Maintenant, c'est chose faite. Nous avons réussi, par une action de masse, propagande et agitation chez Renault, à imposer la reconnaissance de notre "représentativité" et notre participation aux élections de délégués. Nous avons obtenu une moyenne de 1.300 voix et 7 délégués sur 132 ; le bulletin vous en fournit le commentaire. Ce que je veux souligner pour vous, c'est que cela ne représente pas un "reste d'influence" de la grève de Mai 1947, mais une conquête nouvelle, une pénétration dans l'usine en dehors des départements 6 et 18 (où nous obtenons approximativement 325 voix). Il faut, pour apprécier ce résultat, tenir compte du fait qu'il a été obtenu dans une période marquée par des défaites ouvrières, qui, comme toujours, bien que donnant raison à la politique des révolutionnaires, ne profitent qu'aux bureaucrates. Nous avons aussi maintenant une base chez Citroën.
Pour mener à bien cette tâche il a fallu vaincre non seulement les difficultés sur le terrain de l'usine, mais aussi surmonter le découragement dû à la décomposition croissante des milieux "révolutionnaires". A ce sujet, nous avons le grand regret de vous faire savoir que le camarade M. nous a produit l'effet d'un habitant tombé de la lune, et que non seulement nous n'avons pu collaborer avec lui, mais son séjour ici ne contribue en rien à un renouvellement de la situation.

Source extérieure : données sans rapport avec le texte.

Lemma plain_not c t : In c [59; 124; 60; 62] -> plain t = true -> starts_with c t = false /\ strcmp_eq t [c] = false.
Proof.
  intros Hc Hp. unfold plain in Hp. rewrite forallb_forall in Hp. specialize (Hp c Hc). apply negb_true_iff in Hp.
  split; [done|]. apply not_true_iff_false. rewrite strcmp_eq_true. intros ->. simpl in Hp. lia.
Qed.

Lemma plains_not c l :
  In c [59; 124; 60; 62] -> forallb plain l = true ->
  forallb (fun t => negb (strcmp_eq t [c])) l = true /\ forallb (fun t => negb (starts_with c t)) l = true.
Proof.
  intros Hc. induction l as [|t l IH]; simpl; [done|]. intros [Ht Hl]%andb_true_iff.
  destruct (plain_not c t Hc Ht) as [-> ->]. simpl. by apply IH.
Qed.

Lemma pos_redir c l f :
  In c [59; 124; 60; 62] -> forallb plain l = true -> plain_file f = true ->
  pos (fun t => strcmp_eq t [c]) (l ++ redir c f) = match f with Some _ => Some (Z.of_nat (length l)) | None => None end.
Proof.
  intros Hc Hl Hf. destruct (plains_not c l Hc Hl) as [Hno _]. destruct f as [f|]; simpl.
  - apply pos_app; [done|]. by apply strcmp_eq_true.
  - rewrite app_nil_r. by apply pos_none.
Qed.

(** Cutting at a redirection leaves the command and the file name. *)
Lemma cut_redir c vs b l f tr :
  In c [59; 124; 60; 62] -> forallb plain l = true -> plain_file f = true ->
  seg vs b (l ++ redir c f) ->
  exists ri vs', (k ← pos (fun t => strcmp_eq t [c]) (l ++ redir c f); Some (b + k)) = ri /\
    cut_if ri (AT vs tr) = Ok (tt, AT vs' tr) /\ cutdown vs vs' /\ seg vs' b l /\ names vs' ri f /\
    (match ri with Some i => i = b + Z.of_nat (length l) | None => True end) /\
    (forall b' l', seg vs b' l' ->
       b + Z.of_nat (length (l ++ redir c f)) < b' \/ b' + Z.of_nat (length l') < b -> seg vs' b' l').
Proof.
  intros Hc Hl Hf Hs. rewrite pos_redir by done. destruct f as [f|]; simpl in *.
  - destruct (cut_seg t0 rest vs b l [c] [f] tr Hs) as (vs' & Ec & Hs1 & Hs2 & Hcut & Hk).
    eexists _, vs'. split; [done|]. split; [exact Ec|]. split; [done|]. split; [done|]. split; [by exists []|].
    split; [done|]. intros b' l' H [H'|H']; apply Hk; try done; [left|right]; rewrite ?length_app in *; simpl in *; lia.
  - rewrite app_nil_r in Hs. exists None, vs. split; [done|]. split; [done|]. split; [done|]. split; [done|].
    split; [done|]. split; [done|]. done.
Qed.
Lemma execute_with_pipe_and_redirect_spec vs b l1 f1 l2 f2 tr :
  seg vs b ((l1 ++ redir 60 f1) ++ [124] :: l2 ++ redir 62 f2) ->
  forallb plain l1 = true -> forallb plain l2 = true -> plain_file f1 = true -> plain_file f2 = true ->
  l1 <> [] -> l2 <> [] -> fds tr = std ->
  exists vs' tr', execute_with_pipe_and_redirect o b (AT vs tr) = Ok (0, AT vs' tr') /\ cutdown vs vs' /\
    pipeline tr tr' l1 (<[0 := input f1]> (<[1 := PipeW]> std)) l2 (<[0 := PipeR]> (<[1 := output f2]> std)).
Proof.
  intros Hs Hp1 Hp2 Hf1 Hf2 H1 H2 Ht. unfold execute_with_pipe_and_redirect.
  change (str "|") with [124]; change (str "<") with [60]; change (str ">") with [62].
  destruct (pipe_spec vs tr Ht) as (r & w & Ep & Htp & Hr & Hw & Hrw). rewrite (bind_ok _ _ _ _ _ Ep).
  set (tr1 := tr ++ [PipeCall 0 (r, w)]) in *. cbn [Z.eqb Z.compare].
  rewrite (bind_ok _ _ _ _ _ (find_special_token_spec t0 rest [124] _ vs b tr1 Hs)). rewrite pos_app; [|..].
  2: { rewrite forallb_app. apply andb_true_iff. split; [by apply plains_not; [simpl; tauto|]|].
       destruct f1 as [f1|]; [|done]. simpl. destruct (plain_not 124 f1) as [_ ->]; [simpl; tauto|done..]. }
  2: by apply strcmp_eq_true.
  cbn [mbind option_bind]. set (p := b + Z.of_nat (length (l1 ++ redir 60 f1))).
  destruct (cut_seg t0 rest vs b _ _ _ tr1 Hs) as (vs1 & Ec & Hs1 & Hs2 & Hcut1 & _).
  rewrite (bind_ok _ _ _ _ _ Ec). fold p in Hs2.
  rewrite (bind_ok _ _ _ _ _ (find_special_token_spec t0 rest [60] _ vs1 b tr1 Hs1)).
  destruct (cut_redir 60 vs1 b l1 f1 tr1 ltac:(simpl; tauto) Hp1 Hf1 Hs1) as (ri & vs2 & -> & Ec2 & Hcut2 & Hs1' & Hn1 & Hri & Hk2).
  rewrite (bind_ok _ _ _ _ _ Ec2). apply Hk2 in Hs2; [|left; unfold p; lia].
  rewrite (bind_ok _ _ _ _ _ (find_special_token_spec t0 rest [62] _ vs2 (p + 1) tr1 Hs2)).
  destruct (cut_redir 62 vs2 (p + 1) l2 f2 tr1 ltac:(simpl; tauto) Hp2 Hf2 Hs2) as (ro & vs3 & -> & Ec3 & Hcut3 & Hs2' & Hn2 & _ & Hk3).
  rewrite (bind_ok _ _ _ _ _ Ec3).
  assert (Hs1'' : seg vs3 b l1).
  { apply Hk3; [done|]. right. unfold p. rewrite length_app. lia. }
  assert (Hn1' : names vs3 ri f1).
  { destruct ri as [i|], f1 as [f1|]; try done. destruct (cut_seg t0 rest vs1 b l1 [60] [f1] tr1 Hs1) as (vs2' & Ec2' & _ & Hsf & _ & _).
    assert (E : vs2' = vs2).
    { unfold cut_if in Ec2. rewrite Hri in Ec2. rewrite Ec2 in Ec2'. injection Ec2' as E. apply app_inv_tail in E. done. }
    subst vs2' i. exists []. apply Hk3; [exact Hsf|]. right. unfold p. rewrite length_app. simpl. lia. }
  destruct (fork_execs _ vs3 tr1 l1 _ (left_child_execs r w Hr Hw Hrw vs3 (tr1 ++ [Born]) b l1 ri f1 Hs1'' H1 ltac:(by rewrite fds_snoc) Hn1'))
    as (pid1 & evs1 & _ & Ef1 & HT1). rewrite (bind_ok _ _ _ _ _ Ef1). rewrite Htp in HT1.
  set (tr2 := tr1 ++ [Child pid1 evs1 (Execed l1)]).
  assert (Ht2 : fds tr2 = piped r w) by (unfold tr2; by rewrite fds_snoc).
  destruct (fork_execs _ vs3 tr2 l2 _ (right_child_execs r w Hr Hw Hrw vs3 (tr2 ++ [Born]) (p + 1) l2 ro f2 Hs2' H2 ltac:(by rewrite fds_snoc) Hn2))
    as (pid2 & evs2 & _ & Ef2 & HT2). rewrite (bind_ok _ _ _ _ _ Ef2). rewrite Ht2 in HT2.
  eexists vs3, _. split; [reflexivity|]. split; [by etrans; [|etrans]|].
  eexists r, w, pid1, evs1, pid2, evs2, _, _, _, _, _, _. split.
  { unfold tr2, tr1. cbn. rewrite <- !app_assoc. reflexivity. }
  split; [done|]. split; [done|]. split; [by right|].
  cbn. rewrite 2 fds_snoc. cbn. apply closed_pipe; [|done|done]. by rewrite fds_snoc.
Qed.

Quant aux perspectives d'avenir, elles seraient brillantes si la croissance qualitative des cadres pouvait se faire rapidement. Etant donné que nous ne pouvons compter que sur nos seules forces (il ne nous a même pas été possible de voir une deuxième fois depuis la grève de Mai le camarade Rosmer qui cependant paraissait approuver notre travail) il faut du temps, et c'est le temps justement qui nous presse, étant donné la situation mondiale. Mais de grands progrès vont cependant être réalisés par rapport au passé, grâce à la situation nouvelle du syndicat. En ce qui concerne La Lutte de Classes, il ne nous a pas été possible de faire paraître de nouveaux numéros. Nous sommes en tout et pour tout deux rédacteurs, qui écrivons péniblement, et il y a tant de choses à faire pour faire marcher une organisation dont le combat est quotidien.
Je serais heureux de connaître votre avis sur l'article "Qui unifiera l'Europe" (partie concernant l'URSS). Nous ne négligeons nullement la théorie, c'est elle qui nous a permis d'aller de l'avant sur une base trotskyste (révolutionnaire). Mais pour la renouveler il faut que l'action révolutionnaire pratique – qui, elle, n'est possible que sur la base des théories "classiques" – aboutisse à de nouvelles conclusions, sinon on tombe inévitablement dans les révisionnismes les plus plats. Nous considérons l'analyse de Trotsky sur l'URSS (La Révolution trahie en particulier) comme une œuvre dont on ne peut trouver l'équivalent qu'en remontant à Marx et Engels. L'analyse de l'évolution de l'URSS depuis 1940 n'est possible que sur cette base. Nous considérons l'URSS comme un "Etat ouvrier dégénéré" dont les traits négatifs l'emportent sur les traits positifs, chose qui se concrétise dans les effets de l'occupation russe en Europe centrale et dans les Balkans. Seule une montée révolutionnaire dans le monde pourra du reste trancher la question de la défense de l'URSS d'une façon définitive.
Chère camarade, permettez-nous, à cette occasion, de vous renouveler aussi l'expression de notre vive reconnaissance pour tout ce que votre génération a fait pour la révolution socialiste, et soyez certaine que votre exemple nous inspire la volonté de tenir, coûte que coûte, jusqu'au bout.
Recevez, chère camarade Sedova, nos salutations fraternelles.